Heroes and villains – and more importantly: how to cast the best of both.
Indulge us for a moment as we share that ubiquitous (if dreadful) tagline: It’s a bird …. It’s a plane … It’s ______!
If you’re a fan of comics, superheroes, or had a childhood worth remembering, you’ll know it’s Superman.
And it doesn’t matter which generation you grew up in, most of us have seen Clark Kent on TV. Now, don’t worry, you didn’t get redirected to ComicCon, so we’re not going to get into all the epic battles between heroes and villains. As awesome as that would be.
But we do have a helpful run-through of three things that stand out in a hero and villain’s performance.
So, whether you’re a comic buff or not, you’ll be able to channel these must-haves in your next video game or voice over project.
Breaking down the hype around heroes and villains
Before we get into the how the obvious question is, Why?
Why are heroes and villains idolized, imitated, and turned into Hollywood blockbusters?
Is it the fancy cape? Spiffy tights? The fact that they’re all drop-dead gorgeous? Or is it being able to do what no one else can? Flying, swinging across the Brooklyn Bridge, time-traveling in the quantum universe. It’s all totally unfathomable yet absolutely appealing.
Also, heroes have long conveyed the idea of power, glory, and recognition that humans have been dead set on having since archaic times. So forget having your face on a mug as the ‘employee of the month.’ Heroes have their faces splashed across billboards and are given the keys to the city.
As for villains, though the point is for them to get their comeuppance, you can’t help but root for them.

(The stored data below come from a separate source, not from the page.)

Lemma chain_edge_count lo l W :
  chain lo l ->
  length (filter (endsOn W) l) =
    if decide (covers l W /\ ~ covers l (W + 1)) then 1%nat else 0%nat.
Proof.
  revert lo. induction l as [|t l IH]; intros lo Hc.
  - rewrite decide_False; [done|]. by intros [?%covers_nil _].
  - destruct Hc as [Hlo Hc]. rewrite filter_cons.
    pose proof (chain_covers_ge _ _ W Hc) as HW.
    pose proof (chain_covers_ge _ _ (W + 1) Hc) as HW1.
    pose proof (chain_entries _ _ Hc) as Hent.
    destruct (decide (endsOn W t)) as [[He Hx]|Hne];
      cbn [length]; rewrite (IH _ Hc).
    + assert (~ covers l W) by (intros ?%HW; lia).
      assert (~ covers l (W + 1)) by (intros ?%HW1; lia).
      rewrite (decide_False (P := covers l W /\ _)) by tauto.
      rewrite decide_True; [done|].
      rewrite !covers_cons. unfold onTrip. split; [left; lia|].
      intros [?|?]; [lia|done].
    + unfold endsOn in Hne.
      destruct (decide (covers l W /\ ~ covers l (W + 1))) as [[H1 H2]|Hn].
      * apply HW in H1 as Hge. rewrite decide_True; [done|].
        rewrite !covers_cons. unfold onTrip. split; [by right|].
        intros [?|?]; [lia|done].
      * rewrite decide_False; [done|]. rewrite !covers_cons. unfold onTrip.
        intros [[Ht|Hl] Hno].
        -- apply Hno. left. lia.
        -- apply Hn. split; [done|]. intros Hl1. apply Hno. by right.
Qed.

Lemma daysInWindow_ext (P Q : Z -> Prop)
    `{forall d, Decision (P d)} `{forall d, Decision (Q d)} D :
  (forall d, P d <-> Q d) -> daysInWindow P D = daysInWindow Q D.
Proof.
  intros Hiff. unfold daysInWindow. f_equal. f_equal.
  by apply list_filter_iff.
Qed.

Lemma windowEdgeLost_ext (P Q : Z -> Prop)
    `{forall d, Decision (P d)} `{forall d, Decision (Q d)} D :
  (forall d, P d <-> Q d) ->
  windowEdgeLost dayStart P D = windowEdgeLost dayStart Q D.
Proof.
  intros Hiff. unfold windowEdgeLost.
  rewrite (bool_decide_ext (P (D - 179) /\ ~ P (D - 178))
             (Q (D - 179) /\ ~ Q (D - 178))); [done|].
  rewrite !Hiff. done.
Qed.

Lemma windowEdgeLost_bounds (P : Z -> Prop) `{forall d, Decision (P d)} D :
  0 <= windowEdgeLost dayStart P D <= 1.
Proof. unfold windowEdgeLost. destruct (_ && _); lia. Qed.

Lemma windowEdgeLost_midnight (P : Z -> Prop) `{forall d, Decision (P d)} D :
  dayStart D <= 0 -> windowEdgeLost dayStart P D = 0.
Proof.
  intros Hmid. unfold windowEdgeLost.
  by rewrite zoned_lateWindowStart_midnight.
Qed.

(** On a list that satisfies [chain], the usage is the number of days of
    the window on which the traveller is present, less the lost day. *)
Lemma zoned_used_chain lo l D :
  chain lo l ->
  Zoned.calculateUsedDaysWithinWindow dayStart l D =
    daysInWindow (covers l) D - windowEdgeLost dayStart (covers l) D.
Proof.
  intros Hc. rewrite zoned_used, (used_chain_count _ _ _ Hc).
  rewrite (chain_edge_count _ _ (D - 179) Hc). unfold windowEdgeLost.
  replace (D - 179 + 1) with (D - 178) by lia.
  destruct (Zoned.lateWindowStart dayStart D); cbn [andb]; [|done].
  case_decide; [by rewrite bool_decide_eq_true_2|
                by rewrite bool_decide_eq_false_2].
Qed.

(** ** The day scan of canStayForPeriod *)

Lemma zoned_scanDays_None c start i n :
  Zoned.scanDays dayStart c start i n = None <->
  forall j, 0 <= j < Z.of_nat n ->
    Zoned.calculateUsedDaysWithinWindow dayStart c (fst start + (i + j)) <= 90.
Proof.
  revert i. induction n as [|n IH]; intros i.
  - simpl. split; [intros _ j ?; lia|done].
  - cbn [Zoned.scanDays]. unfold Zoned.format. rewrite zoned_addDays_day.
    destruct (Z.ltb_spec 90
      (Zoned.calculateUsedDaysWithinWindow dayStart c (fst start + i)))
      as [Hgt|Hle].
    + split; [done|]. intros Hall. specialize (Hall 0).
      rewrite Z.add_0_r in Hall. lia.
    + rewrite IH. split; intros Hall j Hj.
      * destruct (decide (j = 0)) as [->|].
        -- by rewrite Z.add_0_r.
        -- specialize (Hall (j - 1)).
           replace (i + 1 + (j - 1)) with (i + j) in Hall by lia.
           apply Hall. lia.
      * specialize (Hall (j + 1)).
        replace (i + (j + 1)) with (i + 1 + j) in Hall by lia.
        apply Hall. lia.
Qed.

Lemma zoned_scanDays_Some c start i n r :
  Zoned.scanDays dayStart c start i n = Some r ->
  exists j, 0 <= j < Z.of_nat n /\
    (forall j', 0 <= j' < j ->
       Zoned.calculateUsedDaysWithinWindow dayStart c (fst start + (i + j'))
         <= 90) /\
    90 < Zoned.calculateUsedDaysWithinWindow dayStart c (fst start + (i + j)) /\
    r = {| isAllowed := false; violationDate := Some (fst start + (i + j));
           usedOnExit :=
             Zoned.calculateUsedDaysWithinWindow dayStart c
               (fst start + (i + j)) |}.
Proof.
  revert i. induction n as [|n IH]; intros i; [done|].
  cbn [Zoned.scanDays]. unfold Zoned.format. rewrite zoned_addDays_day.
  destruct (Z.ltb_spec 90
    (Zoned.calculateUsedDaysWithinWindow dayStart c (fst start + i)))
    as [Hgt|Hle].
  - intros [= <-]. exists 0. rewrite Z.add_0_r.
    split; [lia|]. split; [intros; lia|]. by split.
  - intros Hs. apply IH in Hs as (j & Hj & Hbefore & Hgt & ->).
    exists (j + 1). replace (i + (j + 1)) with (i + 1 + j) by lia.
    split; [lia|]. split; [|by split]. intros j' Hj'.
    destruct (decide (j' = 0)) as [->|].
    + by rewrite Z.add_0_r.
    + specialize (Hbefore (j' - 1)).
      replace (i + 1 + (j' - 1)) with (i + j') in Hbefore by lia.
      apply Hbefore. lia.
Qed.

(** The result of [canStayForPeriod], by cases on the scan. *)
Lemma zoned_canStayForPeriod_cases trips E X :
  let used :=
    Zoned.calculateUsedDaysWithinWindow dayStart (combinedTrips trips E X) in
  (Zoned.canStayForPeriod dayStart trips E X =
     {| isAllowed := true; violationDate := None; usedOnExit := used X |} /\
   forall d, E <= d <= X -> used d <= 90) \/
  (exists d, E <= d <= X /\ 90 < used d /\
     (forall d', E <= d' < d -> used d' <= 90) /\
     Zoned.canStayForPeriod dayStart trips E X =
       {| isAllowed := false; violationDate := Some d;
          usedOnExit := used d |}).
Proof.
  intros used. subst used.
  unfold Zoned.canStayForPeriod, Zoned.differenceInCalendarDays.
  rewrite zoned_normalizeTrips, !zoned_parseISO_day.
  fold (combinedTrips trips E X).
  destruct (Zoned.scanDays _ _ _ 0 _) as [r|] eqn:Hscan.
  - right. apply zoned_scanDays_Some in Hscan as (j & Hj & Hbefore & Hgt & ->).
    rewrite zoned_parseISO_day in *.
    exists (E + (0 + j)). split; [lia|]. split; [done|]. split; [|done].
    intros d' Hd'. specialize (Hbefore (d' - E)).
    replace (E + (0 + (d' - E))) with d' in Hbefore by lia.
    apply Hbefore. lia.
  - left. split; [done|]. intros d Hd.
    pose proof (proj1 (zoned_scanDays_None _ _ _ _) Hscan (d - E)) as Hle.
    rewrite zoned_parseISO_day in Hle.
    replace (E + (0 + (d - E))) with d in Hle by lia.
    apply Hle. lia.
Qed.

Especially when they’re good at witty banter like Megamind or have Tom Hiddleston’s sought-after accent.
The bottom line? If you want your audience to relate to the concept of your content and be moved to action, you need to utilize awesome hero and villain voice actors. And even if your project isn’t the next DC or MCU blockbuster, here’s what you need to have.

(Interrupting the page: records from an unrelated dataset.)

(** * aicook: the incremental synchronisation engine

    A shallow embedding of [Handler.py], [embedding_pipeline.py] and
    [FileHandler.py]: the watcher callbacks that keep the table [files] of
    the SQLite change-record store and the Chroma collection [local_rag]
    in step with a directory tree.

    Layout: the MD5 digest used by [compute_file_hash]; exceptions and the
    state monad of the callbacks; the file system snapshot; the text
    extraction of [FileHandler.py]; the vector store of
    [embedding_pipeline.py]; the record store and the event handler of
    [Handler.py]; then the theorems.

    One event sees one snapshot of the file system.  What a third-party
    parser, the embedding service or the collection answers is a field of
    the world, so that every theorem holds for all their behaviours,
    failures included.  Console and log output is left out, and so are
    failures of SQLite itself. *)

From Stdlib Require Import ZArith List String Ascii Strings.Byte Bool Lia.
From Stdlib Require Import Floats.SpecFloat.
From stdpp Require Import gmap strings list fin_maps.
From Equations Require Import Equations.

(** ** hashlib.md5 (RFC 1321)

    32-bit words are [Z] reduced modulo [2^32]; a message is a list of
    bytes. *)

Module Md5.

Local Open Scope Z_scope.

Definition mask32 : Z := 0xFFFFFFFF.
Definition w32 (x : Z) : Z := Z.land x mask32.
Definition add32 (x y : Z) : Z := w32 (x + y).
Definition not32 (x : Z) : Z := Z.lxor x mask32.
Definition rotl32 (x s : Z) : Z :=
  w32 (Z.lor (Z.shiftl x s) (Z.shiftr x (32 - s))).

Definition K : list Z :=
  [ 0xd76aa478; 0xe8c7b756; 0x242070db; 0xc1bdceee;
    0xf57c0faf; 0x4787c62a; 0xa8304613; 0xfd469501;
    0x698098d8; 0x8b44f7af; 0xffff5bb1; 0x895cd7be;
    0x6b901122; 0xfd987193; 0xa679438e; 0x49b40821;
    0xf61e2562; 0xc040b340; 0x265e5a51; 0xe9b6c7aa;
    0xd62f105d; 0x02441453; 0xd8a1e681; 0xe7d3fbc8;
    0x21e1cde6; 0xc33707d6; 0xf4d50d87; 0x455a14ed;
    0xa9e3e905; 0xfcefa3f8; 0x676f02d9; 0x8d2a4c8a;
    0xfffa3942; 0x8771f681; 0x6d9d6122; 0xfde5380c;
    0xa4beea44; 0x4bdecfa9; 0xf6bb4b60; 0xbebfbc70;
    0x289b7ec6; 0xeaa127fa; 0xd4ef3085; 0x04881d05;
    0xd9d4d039; 0xe6db99e5; 0x1fa27cf8; 0xc4ac5665;
    0xf4292244; 0x432aff97; 0xab9423a7; 0xfc93a039;
    0x655b59c3; 0x8f0ccc92; 0xffeff47d; 0x85845dd1;
    0x6fa87e4f; 0xfe2ce6e0; 0xa3014314; 0x4e0811a1;
    0xf7537e82; 0xbd3af235; 0x2ad7d2bb; 0xeb86d391 ].

Definition S : list Z :=
  [ 7; 12; 17; 22; 7; 12; 17; 22; 7; 12; 17; 22; 7; 12; 17; 22;
    5;  9; 14; 20; 5;  9; 14; 20; 5;  9; 14; 20; 5;  9; 14; 20;
    4; 11; 16; 23; 4; 11; 16; 23; 4; 11; 16; 23; 4; 11; 16; 23;
    6; 10; 15; 21; 6; 10; 15; 21; 6; 10; 15; 21; 6; 10; 15; 21 ].

(** The four chaining words. *)
Record digest_state := MkState { sA : Z; sB : Z; sC : Z; sD : Z }.

Definition init_state : digest_state :=
  MkState 0x67452301 0xefcdab89 0x98badcfe 0x10325476.

(** Round function and message index of step [i] (0..63). *)
Definition round_fun (i : nat) (b c d : Z) : Z :=
  if (i <? 16)%nat then Z.lor (Z.land b c) (Z.land (not32 b) d)
  else if (i <? 32)%nat then Z.lor (Z.land d b) (Z.land (not32 d) c)
  else if (i <? 48)%nat then Z.lxor (Z.lxor b c) d
  else Z.lxor c (Z.lor b (not32 d)).

Definition msg_index (i : nat) : nat :=
  if (i <? 16)%nat then i
  else if (i <? 32)%nat then (5 * i + 1) mod 16
  else if (i <? 48)%nat then (3 * i + 5) mod 16
  else (7 * i) mod 16.

Definition step (m : list Z) (st : digest_state) (i : nat) : digest_state :=
  let f := round_fun i (sB st) (sC st) (sD st) in
  let f' := add32 (add32 (add32 f (sA st)) (nth i K 0)) (nth (msg_index i) m 0) in
  MkState (sD st) (add32 (sB st) (rotl32 f' (nth i S 0))) (sB st) (sC st).

(** One 512-bit block [m] (sixteen little-endian words). *)
Definition compress (st : digest_state) (m : list Z) : digest_state :=
  let r := fold_left (step m) (seq 0 64) st in
  MkState (add32 (sA st) (sA r)) (add32 (sB st) (sB r))
          (add32 (sC st) (sC r)) (add32 (sD st) (sD r)).

Definition byte_val (b : byte) : Z := Z.of_N (Byte.to_N b).

Fixpoint le_words (bs : list Z) : list Z :=
  match bs with
  | b0 :: b1 :: b2 :: b3 :: rest =>
      (b0 + 256 * b1 + 65536 * b2 + 16777216 * b3) :: le_words rest
  | _ => []
  end.

Definition le_bytes (n : nat) (x : Z) : list Z :=
  map (fun k => Z.land (Z.shiftr x (8 * Z.of_nat k)) 0xFF) (seq 0 n).

(** Padding: a one bit, zeros up to 56 modulo 64, the bit length on 64
    bits. *)
Definition pad (msg : list Z) : list Z :=
  let len := Z.of_nat (length msg) in
  let zeros := Z.to_nat ((55 - len) mod 64) in
  msg ++ 0x80 :: repeat 0 zeros ++ le_bytes 8 (Z.land (8 * len) 0xFFFFFFFFFFFFFFFF).

Fixpoint blocks (n : nat) (st : digest_state) (bs : list Z) : digest_state :=
  match n with
  | O => st
  | Datatypes.S n' => blocks n' (compress st (le_words (firstn 64 bs))) (skipn 64 bs)
  end.

Definition digest (msg : list byte) : list Z :=
  let p := pad (map byte_val msg) in
  let st := blocks (length p / 64) init_state p in
  le_bytes 4 (sA st) ++ le_bytes 4 (sB st) ++ le_bytes 4 (sC st) ++ le_bytes 4 (sD st).

Definition hex_digit (x : Z) : ascii :=
  nth (Z.to_nat x)
      ["0"; "1"; "2"; "3"; "4"; "5"; "6"; "7";
       "8"; "9"; "a"; "b"; "c"; "d"; "e"; "f"]%char "0"%char.

Fixpoint hex (bs : list Z) : string :=
  match bs with
  | [] => EmptyString
  | b :: rest => String (hex_digit (b / 16)) (String (hex_digit (b mod 16)) (hex rest))
  end.

(** [hashlib.md5(msg).hexdigest()] *)
Definition hexdigest (msg : list byte) : string := hex (digest msg).

End Md5.

(** ** Python values and exceptions *)

(** A Python [float] (the modification time, a component of an embedding)
    is carried as its IEEE-754 bit pattern: the code stores and forwards
    these values and never computes with them. *)
Definition float64 := Z.

(** The collection keeps its vectors in single precision.  [float32 x] is
    the double that comes back for the double [x]: [x] rounded to the
    nearest single, ties to even, with overflow to infinity and
    underflow to zero; a NaN keeps its sign and the payload bits that a
    single has room for, and comes back quiet. *)
Definition float32 (x : float64) : float64 :=
  let sign := Z.testbit x 63 in
  let signbit := if sign then 0x8000000000000000%Z else 0%Z in
  let ex := Z.land (Z.shiftr x 52) 0x7FF in
  let mant := Z.land x 0xFFFFFFFFFFFFF in
  if (ex =? 0x7FF)%Z then
    (if (mant =? 0)%Z then (signbit + 0x7FF0000000000000)%Z
     else (signbit + 0x7FF0000000000000
             + Z.lor 0x8000000000000 (Z.shiftl (Z.shiftr mant 29) 29))%Z)
  else
    let '(m, e) :=
      if (ex =? 0)%Z then (mant, (-1074)%Z)
      else ((mant + 0x10000000000000)%Z, (ex - 1075)%Z) in
    match m with
    | Zpos p =>
        match binary_round 24 128 sign p e with
        | S754_zero _ => signbit
        | S754_infinity _ => (signbit + 0x7FF0000000000000)%Z
        | S754_nan => 0x7FF8000000000000%Z
        | S754_finite _ m' e' =>
            let k := Zpos (digits2_pos m') in
            (signbit + (e' + k - 1 + 1023) * 0x10000000000000
               + (Zpos m' * 2 ^ (53 - k) - 0x10000000000000))%Z
        end
    | _ => signbit
    end.

(** The exception classes the code tells apart, and the rest. *)
Inductive exn :=
| UnicodeDecodeError
| JSONDecodeError
| NameError (name : string)
| OSError
| OtherError.

Inductive result (A : Type) :=
| Ok (a : A)
| Raise (e : exn).
Arguments Ok {A} a.
Arguments Raise {A} e.

Definition rbind {A B} (m : result A) (k : A -> result B) : result B :=
  match m with
  | Ok a => k a
  | Raise e => Raise e
  end.

(** [try: m  except Exception as e: h e] *)
Definition try_except {A} (m : result A) (h : exn -> result A) : result A :=
  match m with
  | Ok a => Ok a
  | Raise e => h e
  end.

Declare Scope result_scope.
Delimit Scope result_scope with result.
Notation "x <- m ;; k" := (rbind m (fun x => k))
  (at level 100, m at next level, right associativity) : result_scope.
Notation "m ;;; k" := (rbind m (fun _ => k))
  (at level 100, right associativity) : result_scope.

(** ** Strings *)

Definition nl : string := String (ascii_of_nat 10) EmptyString.

Definition lower_ascii (c : ascii) : ascii :=
  let n := nat_of_ascii c in
  if (65 <=? n)%nat && (n <=? 90)%nat then ascii_of_nat (n + 32) else c.

(** [s.lower()] on strings of ASCII letters. *)
Fixpoint lower (s : string) : string :=
  match s with
  | EmptyString => EmptyString
  | String c r => String (lower_ascii c) (lower r)
  end.

(** [s.rfind(c)]: index of the last [c] in [s], counting from [pos]. *)
Fixpoint rfind (c : ascii) (s : string) (pos : nat) : option nat :=
  match s with
  | EmptyString => None
  | String a r =>
      match rfind c r (S pos) with
      | Some j => Some j
      | None => if Ascii.eqb a c then Some pos else None
      end
  end.

Definition drop_string (n : nat) (s : string) : string :=
  substring n (String.length s - n) s.

(** [os.path.basename(p)] and [Path(p).name] *)
Definition basename (p : string) : string :=
  match rfind "/" p 0 with
  | Some i => drop_string (S i) p
  | None => p
  end.

(** [Path(p).suffix] *)
Definition suffix (p : string) : string :=
  let name := basename p in
  match rfind "." name 0 with
  | Some i =>
      if (0 <? i)%nat && (i <? String.length name - 1)%nat
      then drop_string i name else EmptyString
  | None => EmptyString
  end.

Definition startswith (s pre : string) : bool := String.prefix pre s.

Definition endswith (s suf : string) : bool :=
  (String.length suf <=? String.length s)%nat &&
  String.eqb (drop_string (String.length s - String.length suf) s) suf.

(** ** The file system, as one event sees it *)

Record file := {
  st_size : Z;               (* [stat().st_size] *)
  st_mtime : float64;        (* [os.path.getmtime] *)
  data : list byte;          (* the bytes a binary read returns *)
  can_open : bool;           (* [open(path, 'rb')] succeeds *)
  read_fault : option nat    (* the read call (from 0) that fails, if any *)
}.

Inductive node :=
| Missing
| Directory (mtime : float64)
| RegularFile (f : file).

(** ** Third-party parsers and services

    What each library call returns for a path: the value the try body
    computes from it, or the exception it raises. *)
Record library := {
  has_openpyxl : bool;
  has_beautifulsoup : bool;
  has_pptx : bool;
  (* open 'rb', read(10000), chardet.detect(...).get('encoding') *)
  chardet_detect : string -> result (option string);
  (* open(path, 'r', encoding=enc).read() *)
  open_read : string -> string -> result string;
  (* open(path, 'rb').read().decode('utf-8', errors='ignore') *)
  read_decode_ignore : string -> result string;
  docx2txt_process : string -> result string;
  (* page.get_text() of every page of fitz.open(path) *)
  fitz_pages : string -> result (list string);
  (* elem.text of the elements of content.xml that have one *)
  odt_texts : string -> result (list string);
  (* json.dumps(json.load(f), indent=2, ensure_ascii=False) *)
  json_load_dumps : string -> result string;
  (* the rows of csv.reader(f, delimiter=d), f opened with encoding enc *)
  csv_reader : string -> string -> ascii -> result (list (list string));
  (* BeautifulSoup(f.read(), parser).get_text(separator=' ', strip=True) *)
  soup_get_text : string -> string -> string -> result string;
  (* the joined sheet texts of openpyxl.load_workbook(path) *)
  openpyxl_text : string -> result string;
  (* the joined slide texts of Presentation(path) *)
  pptx_text : string -> result string;
  zip_namelist : string -> result (list string);
  tar_getnames : string -> result (list string);
  (* pytesseract.image_to_string(Image.open(path)) *)
  image_to_string : string -> result string;
  (* mimetypes.guess_type(path)[0] *)
  guess_type : string -> option string
}.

3 things that make awesome heroes and villains
1. A standout quality
Heroes and villains are known for what they stand for. An extraordinary quality that they embody to the point of sacrificing themselves or innocent civilians. Think Ironman’s ego, Loki’s constant power trip, and Wonder Woman’s desperate need to save everyone in danger. In voice overs, this is usually portrayed through the believability of the character. It’s about what they say and how they say it that makes an audience soak it all in and champion their survival.
2. A secret identity
While heroes use this to prevent their loved ones from getting caught in the cross-fire, villains use this to operate undercover. In voice acting, this is done by avoiding big, loud, exaggerated moments of overacting as they tend to be unbelievable. Instead, it’s about showcasing the honesty of the real character. That’s what audiences relate to.
3. A backstory
There’s a reason why villains are evil and why heroes are always trying to save the day. These gems of context humanize the characters without ‘telling’ the audience ‘this is why.’ Think Joker and Cruella; intense backstories that have succeeded with a villain as the protagonist. Not because of their evil laugh or eccentric hair and makeup, although that’s pretty cool. And let’s not forget Aquaman’s emotional attachment to his long-lost mother. Their stories are real and relatable. Now, your project doesn’t have an hour to delve into the past, but a quick narration, soliloquy, or a nostalgic memory can still tug at an audience’s heartstrings.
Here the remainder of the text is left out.